The raven: a primate of the sky?

Our main corvid model system is the common raven (Corvus corax), which is the largest songbirds with a circumpolar distribution in the Northern hemisphere. They are omnivorous with a preference for meat and they are highly opportunistic: their diet may vary widely with location and season. Since 2010, we also work with the related carrion crow (Corvus corone) and hooded crow (Corvus corone cornix) - two subspecies with hybridization zone exactly around Vienna. Like ravens, crows are feeding generalists and territorial breeders. Most of the captive birds at the Haidlhof Research Station are very tame, they all know their name and are highly motivated to work in our behavioural experiments. We use a mix of biological and psychological approaches and techniques, depending on the research questions.
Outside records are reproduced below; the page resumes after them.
(* ===== verification/RamFs.v ===== *)
(** * The file system in memory (src/kernel/drivers/fs/ramdisk.c)

    A tree of nodes in the heap, linked by pointers; a file's data are 4096
    bytes inside its node.  The state is the heap's nodes by address and the
    static pointer to the root.  An operation has no result ([diverge]) where
    the code follows a pointer to a node that was freed, copies a negative
    number of bytes or overruns a node's name. *)

From S2P Require Import Prelude Bytes StateMonad.
#[local] Open Scope Z_scope.

Definition MAX_NAME : Z := 256.
Definition MAX_CHILDREN : Z := 64.
Definition MAX_DATA : Z := 4096.
Definition FS_SUCCESS : Z := 0.
Definition FS_ERROR : Z := -1.
Definition FS_EXISTS : Z := -2.
Definition FS_NOT_FOUND : Z := -3.
Definition FS_INVALID_PARAM : Z := -4.
Definition FS_NOT_DIR : Z := -5.
Definition FS_NOT_FILE : Z := -6.
Definition FS_DIR_FULL : Z := -7.
Definition FS_DIR_NOT_EMPTY : Z := -8.
Definition FS_NO_EXEC : Z := -9.
Inductive FileFlags := EXECUTABLE | LINKED_TO_CALLBACK.

(** [struct FSNode]; [children] are the first [child_count]. *)
Record FSNode := mkNode {
  name : list Z; is_dir : bool; flags : FileFlags; parent : Z;
  children : list Z; data : list Z; data_size : Z; callback : Z
}.
Definition set_children (cs : list Z) (n : FSNode) : FSNode :=
  mkNode (name n) (is_dir n) (flags n) (parent n) cs (data n) (data_size n) (callback n).
Definition set_data (d : list Z) (k : Z) (n : FSNode) : FSNode :=
  mkNode (name n) (is_dir n) (flags n) (parent n) (children n) d k (callback n).
Definition set_callback (cb : Z) (n : FSNode) : FSNode :=
  mkNode (name n) (is_dir n) LINKED_TO_CALLBACK (parent n) (children n) (data n) (data_size n) cb.

Record ramfs := mkFs { nodes : gmap Z FSNode; root : Z }.

(** [*p] and a store into it; 0 is NULL. *)
Definition get_node (p : Z) : M ramfs FSNode := fun s =>
  match nodes s !! p with Some n => Some (n, s) | None => None end.
Definition put_node (p : Z) (n : FSNode) : M ramfs unit := modify (fun s => mkFs (<[p := n]> (nodes s)) (root s)).
Definition kfree (p : Z) : M ramfs unit := modify (fun s => mkFs (delete p (nodes s)) (root s)).

(** [kmalloc]: what it returns is an argument of the operations that use it. *)
Definition ramdisk_init_fs (kmalloc : Z) : M ramfs unit :=
  do* modify (fun s => mkFs (nodes s) kmalloc) in
  if kmalloc =? 0 then ret tt
  else put_node kmalloc (mkNode [47] true EXECUTABLE 0 [] (zeros MAX_DATA) 0 0).

(** ** Paths *)

(** A component, and the rest from its "/" on. *)
Fixpoint component (path : list Z) : list Z * list Z :=
  match path with
  | [] => ([], [])
  | c :: path' => if c =? 47 then ([], path) else let '(comp, rest) := component path' in (c :: comp, rest)
  end.

(** The first child with a name. *)
Fixpoint find_child (nm : list Z) (cs : list Z) : M ramfs (option Z) :=
  match cs with
  | [] => ret None
  | c :: cs' =>
      let* n := get_node c in
      if bool_decide (name n = nm) then ret (Some c) else find_child nm cs'
  end.

(** The loop of [ramdisk_find_node] from [cur], found under [par]: the node
    and its parent; every round takes a character. *)
Fixpoint find_loop (rounds : nat) (path : list Z) (cur par : Z) : M ramfs (Z * Z) :=
  match rounds, path with
  | O, _ | _, [] => ret (cur, par)
  | S rounds', _ =>
      let '(comp, rest) := component path in
      if bool_decide (comp = []) then find_loop rounds' (tail rest) cur par
      else
        let* n := get_node cur in
        let* found := find_child comp (children n) in
        match found with
        | None => ret (0, cur)
        | Some child => if bool_decide (rest = []) then ret (child, cur) else find_loop rounds' (tail rest) child cur
        end
  end.

(** [path]: [None] is NULL.  The second result is [*parent_out], 0 before. *)
Definition ramdisk_find_node (path : option (list Z)) : M ramfs (Z * Z) :=
  let* r := gets root in
  if r =? 0 then ret (0, 0)
  else
    match path with
    | Some (47 :: path') => if bool_decide (path' = []) then ret (r, 0) else find_loop (length path') path' r 0
    | _ => ret (0, 0)
    end.
Lemma strtok_run_spec n : forall str old p l m,
  (if str =? 0 then old else str) = p -> 0 < p -> cstring m delim ds -> cstring m p l -> (length l < fuel)%nat ->
  apart_from p l -> (length (words ds l) < n)%nat ->
  exists m' ps, strtok_run n str (m, old) = Some (m', ps) /\ Forall2 (cstring m') ps (words ds l) /\
    forall x, ~ (p <= x <= p + Z.of_nat (length l)) -> m' x = m x.
Proof using Hdf.
  induction n as [|n IH]; intros str old p l m Hnext Hp Hd Hs Hf Hap Hn; [lia|]. cbn [strtok_run].
  pose proof (strtok_step str old p l m Hnext Hp Hd Hs Hf Hap) as Hstep.
  destruct (words ds l) as [|w ws]; [rewrite Hstep; exists m, []; split_and!; [done|constructor|done]|].
  destruct Hstep as (m1 & next & start & -> & Hst & Hw & Hd1 & Ho & Hrest).
  destruct (Z.eqb_spec start 0); [lia|]. cbn [length] in Hn.
  destruct Hrest as [[-> ->]|(l' & -> & Hl' & -> & Hend)].
  - destruct n as [|n]; [lia|]. cbn [strtok_run strtok Z.eqb].
    exists m1, [start]. split_and!; [done|by repeat constructor|done].
  - destruct (IH 0 (start + Z.of_nat (length w) + 1) (start + Z.of_nat (length w) + 1) l' m1) as (m' & ps & -> & Hps & Ho');
      [done|lia|done|done|lia|unfold apart_from in *; lia|lia|].
    exists m', (start :: ps). split_and!; [done| |].
    + constructor; [|done]. eapply cstring_agree; [|exact Hw]. intros x Hx. apply Ho'. lia.
    + intros x Hx. rewrite Ho' by lia. apply Ho. lia.
Qed.
End strtok.

(** calling [strtok] with a string and then with NULL until it returns
    NULL gives pointers to exactly the nonempty pieces of the string between
    the delimiters, in order, each ended by its own NUL; no byte outside the
    string changes, and the calls end. *)
Theorem strtok_splits fuel ds delim str l m old :
  cstring m delim ds -> cstring m str l -> 0 < str ->
  (length ds < fuel)%nat -> (length l < fuel)%nat -> apart_from ds delim str l ->
  exists m' ps, strtok_run delim fuel (S (length (words ds l))) str (m, old) = Some (m', ps) /\
    Forall2 (cstring m') ps (words ds l) /\
    forall x, ~ (str <= x <= str + Z.of_nat (length l)) -> m' x = m x.
Proof.
  intros Hd Hs Hp Hfd Hf Hap. apply (strtok_run_spec ds delim fuel Hfd) with (p := str); try done; [|lia].
  destruct (Z.eqb_spec str 0); [lia|done].
Qed.

(** "/a//bc" at 8, the delimiter "/" at 4. *)
Definition path_memory : ram :=
  fun x => aget 0 [47] (x - 4) + aget 0 [47; 97; 47; 47; 98; 99] (x - 8).

Lemma strtok_splits_witness :
  words [47] [47; 97; 47; 47; 98; 99] = [[97]; [98; 99]] /\
  exists m' ps, strtok_run 4 20 3 8 (path_memory, 0) = Some (m', ps) /\ Forall2 (cstring m') ps [[97]; [98; 99]].
Proof.
  split; [vm_compute; reflexivity|].
  destruct (strtok_splits 20 [47] 4 8 [47; 97; 47; 47; 98; 99] path_memory 0) as (m' & ps & E & Hps & _).
  - repeat split; vm_compute; congruence.
  - repeat split; vm_compute; congruence.
  - lia.
  - cbn. lia.
  - cbn. lia.
  - left. cbn. lia.
  - exists m', ps. split; [exact E|exact Hps].
Defined.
For our current projects on cooperation, for instance, we apply match-controlled observations, choice experiments and non-invasive hormone sampling via feces and saliva. For our research line on social knowledge and 'politics', we combine radio- and GPS tracking (with the free ranging ravens at the KLF research site at Grünau im Almtal), social network and kinship analyses with acoustical playback experiments and operant learning paradigms on touch screen computers. And for the research on information transmission, we use social learning and group diffusion paradigms, personality tests, video demonstration and operant problem solving tasks.